Impact of polyvinylchloride and polyurethane infusion set upon infliximab sorption
Infliximab diluted solutions have been shown to be physicochemically stable for long periods, however the sorption of infliximab during infusions has not been readily investigated. This study aimed to investigate potential sorption phenomena of infliximab during administration through Polyvinylchloride (PVC) and Polyurethane (PU) infusion sets.
Materials and methods
Infliximab (INFLECTRA®) solutions at 0.4 mg/mL and 2 mg/mL were submitted to static (at T0, 24h and 96h) and dynamic contact (flow rate = 2 mL/min during 2 hours with analysis times at T0, 5 min, 30 min, 60 min and 120 min) with three different infusion sets: Codan V86-IV STAR (TOTM plasticized PVC tubing), Doran KIS04F (TOTM plasticized PVC tubing) and Carefusion PERFUSEND A96 (PU tubing). The static condition was representative of a worst case scenario where contact between the drug and the material was at maximum, while the dynamic condition simulated a clinical use situation with infliximab at maximum and minimum usable concentrations. Infliximab was quantified at each analytical time by protein total quantification using UV-spectroscopy according to European Pharmacopeia Monography (2.5.33) and size exclusion chromatography (SEC) which allowed a specific quantification of the monomeric form and was able to highlight potential modification such as aggregation or oligomer formation.

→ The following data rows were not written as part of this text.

(** * Access-control core of mcp-builder's financial-data server

    A shallow embedding of the four classes that make up the access-control
    subsystem of [packages/financial-data-server]:

    - [RateLimiter] and [AuthMiddleware]
      (src/middleware/rate-limiter.ts, which holds both classes; the tests
      import the second one as middleware/auth-middleware)
    - [TokenStorage]   (src/auth/token-storage.ts)
    - [OAuthClient]    (src/auth/oauth-client.ts)

    with the schemas of types/auth.ts that they parse with, the
    configuration of config/environment.ts that they read, the serializer of
    [URLSearchParams] that the OAuth client builds its URL with, and the
    context sanitizer of the logger (src/utils/logger.ts) that every log
    call of the classes goes through.

    Conventions.
    - A JavaScript [number] that holds a timestamp, a counter or a limit is
      an integer of [Z]; the code only ever produces integers there.
    - A JavaScript string is a [string] of one-byte code units (Latin-1).
    - [Date.now()] is an explicit argument [now] (milliseconds) of every
      method that reads the clock, and the Redis server reads the same clock.
    - An [async] method is a computation of the monad [M]: a function of the
      [World] (Redis database, connection faults, entropy, the remote
      authorization server, the log) that either completes normally or
      throws.  [await] is sequencing.
    - Libraries the code calls but does not contain are either modelled from
      their documented behaviour (the Redis commands, base64 and hex of
      [Buffer], the zod checks) or taken as Section variables (AES, SHA-256,
      JSON text, jsonwebtoken, URL and e-mail syntax). *)

From Stdlib Require Import ZArith List String Ascii Bool Lia.
From Stdlib Require Import Strings.Byte.
From stdpp Require Import base option list gmap strings pretty.
Import ListNotations.

Set Warnings "-register-all".
Local Open Scope string_scope.
Local Open Scope list_scope.
Local Open Scope Z_scope.

(* ================================================================== *)
(** * Part I.  The program                                              *)
(* ================================================================== *)

(** ** JavaScript values, strings and exceptions *)

Module JS.

(** JSON-shaped values: what [JSON.parse] yields, what an HTTP response
    body holds, and what a log context carries.  An absent key of [JObj]
    stands for [undefined]. *)
Inductive json : Type :=
| JNull
| JBool (b : bool)
| JNum (n : Z)
| JStr (s : string)
| JArr (items : list json)
| JObj (fields : list (string * json)).

(** [obj.key]: the first binding of [key]. *)
Fixpoint get_field (key : string) (fields : list (string * json)) : option json :=
  match fields with
  | [] => None
  | (k, v) :: rest => if String.eqb k key then Some v else get_field key rest
  end.

(** The error classes the code throws, catches or tests with [instanceof].
    Every one of them is an [Error] and carries a [message]. *)
Inductive Exn : Type :=
| Error (message : string)
| ZodError (message : string)
| SyntaxError (message : string)
| RedisError (message : string)
| AxiosError (message : string) (response : option json)
| JsonWebTokenError (message : string)
| TokenExpiredError (message : string)
| NotBeforeError (message : string).

Definition message_of (e : Exn) : string :=
  match e with
  | Error m | ZodError m | SyntaxError m | RedisError m
  | AxiosError m _ | JsonWebTokenError m | TokenExpiredError m
  | NotBeforeError m => m
  end.

(** How a call ends: [return a] or [throw e]. *)
Inductive Completion (A : Type) : Type :=
| Normal (a : A)
| Throw (e : Exn).
Arguments Normal {A} a.
Arguments Throw {A} e.

(** *** Computations with state and exceptions

    [M St A]: a computation over a state [St] that returns an [A] or throws.
    The state survives a throw, as the effects of a JavaScript call made
    before an exception survive it. *)
Definition M (St A : Type) : Type := St -> Completion A * St.

Definition ret {St A} (a : A) : M St A := fun s => (Normal a, s).

Definition throw {St A} (e : Exn) : M St A := fun s => (Throw e, s).

Definition bind {St A B} (c : M St A) (k : A -> M St B) : M St B :=
  fun s =>
    match c s with
    | (Normal a, s') => k a s'
    | (Throw e, s') => (Throw e, s')
    end.

(** [try { body } catch (error) { handler(error) }] *)
Definition try_catch {St A} (body : M St A) (handler : Exn -> M St A) : M St A :=
  fun s =>
    match body s with
    | (Normal a, s') => (Normal a, s')
    | (Throw e, s') => handler e s'
    end.

(** Lift a pure completion (a library call that may throw). *)
Definition lift {St A} (c : Completion A) : M St A := fun s => (c, s).

Declare Scope js_scope.
Delimit Scope js_scope with js.
Notation "x <- c ;; k" := (bind c (fun x => k))
  (at level 100, c at next level, right associativity) : js_scope.
Notation "'do' c ;; k" := (bind c (fun _ => k))
  (at level 100, c at next level, right associativity) : js_scope.

(** *** String helpers ([String.prototype]) *)

(** [s.startsWith(p)] *)
Definition startsWith (s p : string) : bool := String.prefix p s.

(** [xs.includes(s)] on an array of strings *)
Definition includes (xs : list string) (s : string) : bool :=
  existsb (String.eqb s) xs.

(** [s.split(sep)] for a one-character separator: the pieces between the
    separators, empty pieces kept; always at least one piece. *)
Fixpoint split (sep : ascii) (s : string) : list string :=
  match s with
  | EmptyString => [EmptyString]
  | String c rest =>
      if Ascii.eqb c sep then EmptyString :: split sep rest
      else match split sep rest with
           | [] => [String c EmptyString]
           | piece :: pieces => String c piece :: pieces
           end
  end.

(** [s.replace(/c/g, d)] for single characters *)
Fixpoint replace_all (c d : ascii) (s : string) : string :=
  match s with
  | EmptyString => EmptyString
  | String x rest =>
      String (if Ascii.eqb x c then d else x) (replace_all c d rest)
  end.

(** [s.replace(/c/g, '')] *)
Fixpoint remove_all (c : ascii) (s : string) : string :=
  match s with
  | EmptyString => EmptyString
  | String x rest =>
      if Ascii.eqb x c then remove_all c rest
      else String x (remove_all c rest)
  end.

(** Every character of [s] satisfies [p]. *)
Fixpoint all_chars (p : ascii -> bool) (s : string) : bool :=
  match s with
  | EmptyString => true
  | String c rest => p c && all_chars p rest
  end.

(** [s.slice(n)] *)
Fixpoint drop_chars (n : nat) (s : string) : string :=
  match n, s with
  | O, _ => s
  | S _, EmptyString => EmptyString
  | S n', String _ rest => drop_chars n' rest
  end.

(** [!s] for a string: only the empty string is falsy. *)
Definition is_empty (s : string) : bool :=
  match s with EmptyString => true | _ => false end.

(** [s || null] for a string that may be [undefined] or [null] *)
Definition or_else_empty (s : option string) : option string :=
  match s with
  | Some x => if is_empty x then None else Some x
  | None => None
  end.

(** [Math.ceil(a / b)] for an integer [a] and a positive integer [b]. *)
Definition ceil_div (a b : Z) : Z := - ((- a) / b).

(** [Math.floor(a / b)] for a positive [b]. *)
Definition floor_div (a b : Z) : Z := a / b.

End JS.
Export JS.
Local Open Scope js_scope.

In static condition, infliximab concentrations at initial state were respectively of 0.360 ± 0.005 mg/mL and 1.921 ± 0.026 mg/mL for the 0.4 and 2 mg/mL conditions when assessed by SEC and of 0.375 ± 0.006 and 1.889 ± 0.040 mg/mL when assessed by UV spectroscopy. In dynamic condition, infliximab initial concentrations were of 0.364 ± 0.005 and 1.873 ± 0.012 when assessed by SEC and 0.377 ± 0.005 and 1.861 ± 0.012 mg/mL when assessed by UV spectroscopy. For all analysis times and conditions, infliximab concentrations remained unchanged with a maximum variation of 2.81% and 4.63% from the initial concentrations assessed by SEC and UV spectroscopy and the percentage of monomeric form remained unaltered.
Discussion – Conclusion
Our study showed that there was no clinically relevant loss of infliximab, however a sorption phenomenon cannot be excluded and a surface study of the infusion set would be needed to investigate this hypothesis.
According to these results each of the three infusion sets could be used for the administration of INFLECTRA® solutions without causing any loss of active substance.